(** * Backlight interface selection of drivers/acpi/video_detect.c

    A shallow embedding of the resolution engine of [video_detect.c]:
    the static globals [acpi_backlight_cmdline] and [acpi_backlight_dmi],
    the function-local statics of [__acpi_video_get_backlight_type], the
    command line parser, the DMI quirk table with its callbacks, the ACPI
    namespace walk, and the runtime override entry point
    [acpi_video_set_dmi_backlight_type].  The platform services the driver
    calls (DMI identity strings, PCI lookup, ACPI namespace, WMI, _OSI) are
    collected in one record [platform]; they are deterministic for a boot. *)

From Stdlib Require Import String List ZArith Bool Permutation Lia.
Import ListNotations.
Open Scope string_scope.

(** ** Data model *)

(** [enum acpi_backlight_type]. *)
Inductive acpi_backlight_type : Set :=
| acpi_backlight_undef
| acpi_backlight_none
| acpi_backlight_video
| acpi_backlight_vendor
| acpi_backlight_native
| acpi_backlight_nvidia_wmi_ec.

Definition acpi_backlight_type_eq_dec (a b : acpi_backlight_type) : {a = b} + {a <> b}.
Proof. decide equality. Defined.

Definition bt_eqb (a b : acpi_backlight_type) : bool :=
  if acpi_backlight_type_eq_dec a b then true else false.

Lemma bt_eqb_spec (a b : acpi_backlight_type) : bt_eqb a b = true <-> a = b.
Proof. unfold bt_eqb; destruct (acpi_backlight_type_eq_dec a b); split; congruence. Qed.

(** The DMI slots used by the quirk table. *)
Inductive dmi_field : Set :=
| DMI_SYS_VENDOR
| DMI_PRODUCT_NAME
| DMI_PRODUCT_VERSION
| DMI_BOARD_NAME
| DMI_BIOS_VERSION.

(** [struct dmi_strmatch]: [DMI_MATCH] is a substring match,
    [DMI_EXACT_MATCH] an exact one. *)
Record dmi_strmatch : Set := mk_strmatch {
  slot : dmi_field;
  substr : string;
  exact_match : bool
}.

Definition DMI_MATCH (f : dmi_field) (s : string) : dmi_strmatch :=
  mk_strmatch f s false.
Definition DMI_EXACT_MATCH (f : dmi_field) (s : string) : dmi_strmatch :=
  mk_strmatch f s true.

(** The callbacks that appear in [video_detect_dmi_table]. *)
Inductive dmi_callback : Set :=
| video_detect_force_vendor
| video_detect_force_video
| video_detect_force_native
| video_detect_portege_r100.

(** [struct dmi_system_id]. *)
Record dmi_system_id : Set := mk_dmi_system_id {
  callback : dmi_callback;
  matches : list dmi_strmatch
}.

(** One node of the ACPI namespace, as seen by [find_video]. *)
Record acpi_node : Set := mk_acpi_node {
  node_acpi_dev : bool;        (** [acpi_fetch_acpi_dev(handle) != NULL] *)
  node_video_hid : bool;       (** [!acpi_match_device_ids(acpi_dev, video_ids)] *)
  node_pci_dev : bool;         (** [acpi_get_pci_dev(handle) != NULL] *)
  node_video_caps : Z          (** [acpi_is_video_device(handle)] *)
}.

(** The services of the running system that the driver queries. *)
Record platform : Type := mk_platform {
  acpi_video_backlight_string : string;
  dmi_ident : dmi_field -> option string;
  pci_trident_2100 : bool;     (** [pci_get_device(PCI_VENDOR_ID_TRIDENT, 0x2100, NULL)] *)
  namespace : list acpi_node;  (** nodes in [acpi_walk_namespace] order *)
  config_x86 : bool;           (** [CONFIG_X86] *)
  wmi_brightness_source : option Z;
    (** [None]: [wmi_evaluate_method] failed; [Some r]: [args.ret = r] *)
  osi_is_win8 : bool;          (** [acpi_osi_is_win8()] *)
  dev_goog0004 : bool;         (** [acpi_dev_found("GOOG0004")] *)
  dev_goog000c : bool          (** [acpi_dev_found("GOOG000C")] *)
}.

(** The static state: the two file-scope globals and the function-local
    statics of [__acpi_video_get_backlight_type]. *)
Record state : Set := mk_state {
  acpi_backlight_cmdline : acpi_backlight_type;
  acpi_backlight_dmi : acpi_backlight_type;
  nvidia_wmi_ec_present : bool;
  native_available : bool;
  init_done : bool;
  video_caps : Z
}.

(** Zero-initialised statics at boot. *)
Definition initial_state : state :=
  mk_state acpi_backlight_undef acpi_backlight_undef false false false 0.

Definition set_cmdline (s : state) (t : acpi_backlight_type) : state :=
  mk_state t (acpi_backlight_dmi s) (nvidia_wmi_ec_present s)
           (native_available s) (init_done s) (video_caps s).
Definition set_dmi (s : state) (t : acpi_backlight_type) : state :=
  mk_state (acpi_backlight_cmdline s) t (nvidia_wmi_ec_present s)
           (native_available s) (init_done s) (video_caps s).
Definition set_wmi_ec (s : state) (b : bool) : state :=
  mk_state (acpi_backlight_cmdline s) (acpi_backlight_dmi s) b
           (native_available s) (init_done s) (video_caps s).
Definition set_native (s : state) (b : bool) : state :=
  mk_state (acpi_backlight_cmdline s) (acpi_backlight_dmi s)
           (nvidia_wmi_ec_present s) b (init_done s) (video_caps s).
Definition set_init_done (s : state) (b : bool) : state :=
  mk_state (acpi_backlight_cmdline s) (acpi_backlight_dmi s)
           (nvidia_wmi_ec_present s) (native_available s) b (video_caps s).
Definition set_video_caps (s : state) (c : Z) : state :=
  mk_state (acpi_backlight_cmdline s) (acpi_backlight_dmi s)
           (nvidia_wmi_ec_present s) (native_available s) (init_done s) c.

(** Constants of the ACPI headers. *)
Definition ACPI_VIDEO_BACKLIGHT : Z := 8.
Definition WMI_BRIGHTNESS_SOURCE_EC : Z := 2.

(** ** Command line *)

(** [strcmp(a, b) == 0] on NUL-terminated strings. *)
Definition streq (a b : string) : bool := String.eqb a b.

(** [acpi_video_parse_cmdline]: five independent [if]s. *)
Definition acpi_video_parse_cmdline (p : platform) (s : state) : state :=
  let str := acpi_video_backlight_string p in
  let s := if streq "vendor" str then set_cmdline s acpi_backlight_vendor else s in
  let s := if streq "video" str then set_cmdline s acpi_backlight_video else s in
  let s := if streq "native" str then set_cmdline s acpi_backlight_native else s in
  let s := if streq "nvidia_wmi_ec" str then set_cmdline s acpi_backlight_nvidia_wmi_ec else s in
  let s := if streq "none" str then set_cmdline s acpi_backlight_none else s in
  s.
(** X22.  After a successful call, the record it returned is in the cache
    under the call's key; a later call for the same lane and weather made
    less than 60 seconds after the record was stored returns that record
    again and changes nothing, whatever the calendar and the random draws
    are by then. *)
Theorem cached_answer_is_reused (self self1 : MapsAdapter.t)
    (lane : LaneDirection) (weather : option string)
    (env1 : MapsAdapter.Env) (data : DownstreamData.t) :
  cache_valid self ->
  MapsAdapter.get_downstream_traffic self lane weather env1
  = (Ok data, self1) ->
  exists stored,
    MapsAdapter.sget (MapsAdapter.cache_key lane weather)
      (MapsAdapter.cache self1) = Some (data, stored) /\
    (MapsAdapter.sget (MapsAdapter.cache_key lane weather)
       (MapsAdapter.cache self) = None ->
     stored = MapsAdapter.store_clock env1) /\
    forall env2,
      MapsAdapter.check_clock env2 - stored < 60 ->
      MapsAdapter.get_downstream_traffic self1 lane weather env2
      = (Ok data, self1).
Proof.
  intros Hvalid Hrun.
  destruct (get_returns self lane weather env1 Hvalid)
    as (data' & self1' & Hrun' & _ & _ & stored & Hget & Hfresh).
  rewrite Hrun in Hrun'. inversion Hrun'; subst data' self1'.
  exists stored. split; [exact Hget|]. split; [exact Hfresh|].
  intros env2 Hsoon. unfold MapsAdapter.get_downstream_traffic.
  rewrite Hget. unfold MapsAdapter.cache_ttl.
  destruct (Rlt_dec (MapsAdapter.check_clock env2 - stored) 60); [|lra].
  reflexivity.
Qed.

##############################

When the line with "init_done : bool;" is reached in the data above, start copying there, and copy each line exactly until the line with "Definition set_native (s" has been copied; copy nothing else.

  init_done : bool;
  video_caps : Z
}.

(** Zero-initialised statics at boot. *)
Definition initial_state : state :=
  mk_state acpi_backlight_undef acpi_backlight_undef false false false 0.

Definition set_cmdline (s : state) (t : acpi_backlight_type) : state :=
  mk_state t (acpi_backlight_dmi s) (nvidia_wmi_ec_present s)
           (native_available s) (init_done s) (video_caps s).
Definition set_dmi (s : state) (t : acpi_backlight_type) : state :=
  mk_state (acpi_backlight_cmdline s) t (nvidia_wmi_ec_present s)
           (native_available s) (init_done s) (video_caps s).
Definition set_wmi_ec (s : state) (b : bool) : state :=
  mk_state (acpi_backlight_cmdline s) (acpi_backlight_dmi s) b
           (native_available s) (init_done s) (video_caps s).
Definition set_native (s : state) (b : bool) : state :=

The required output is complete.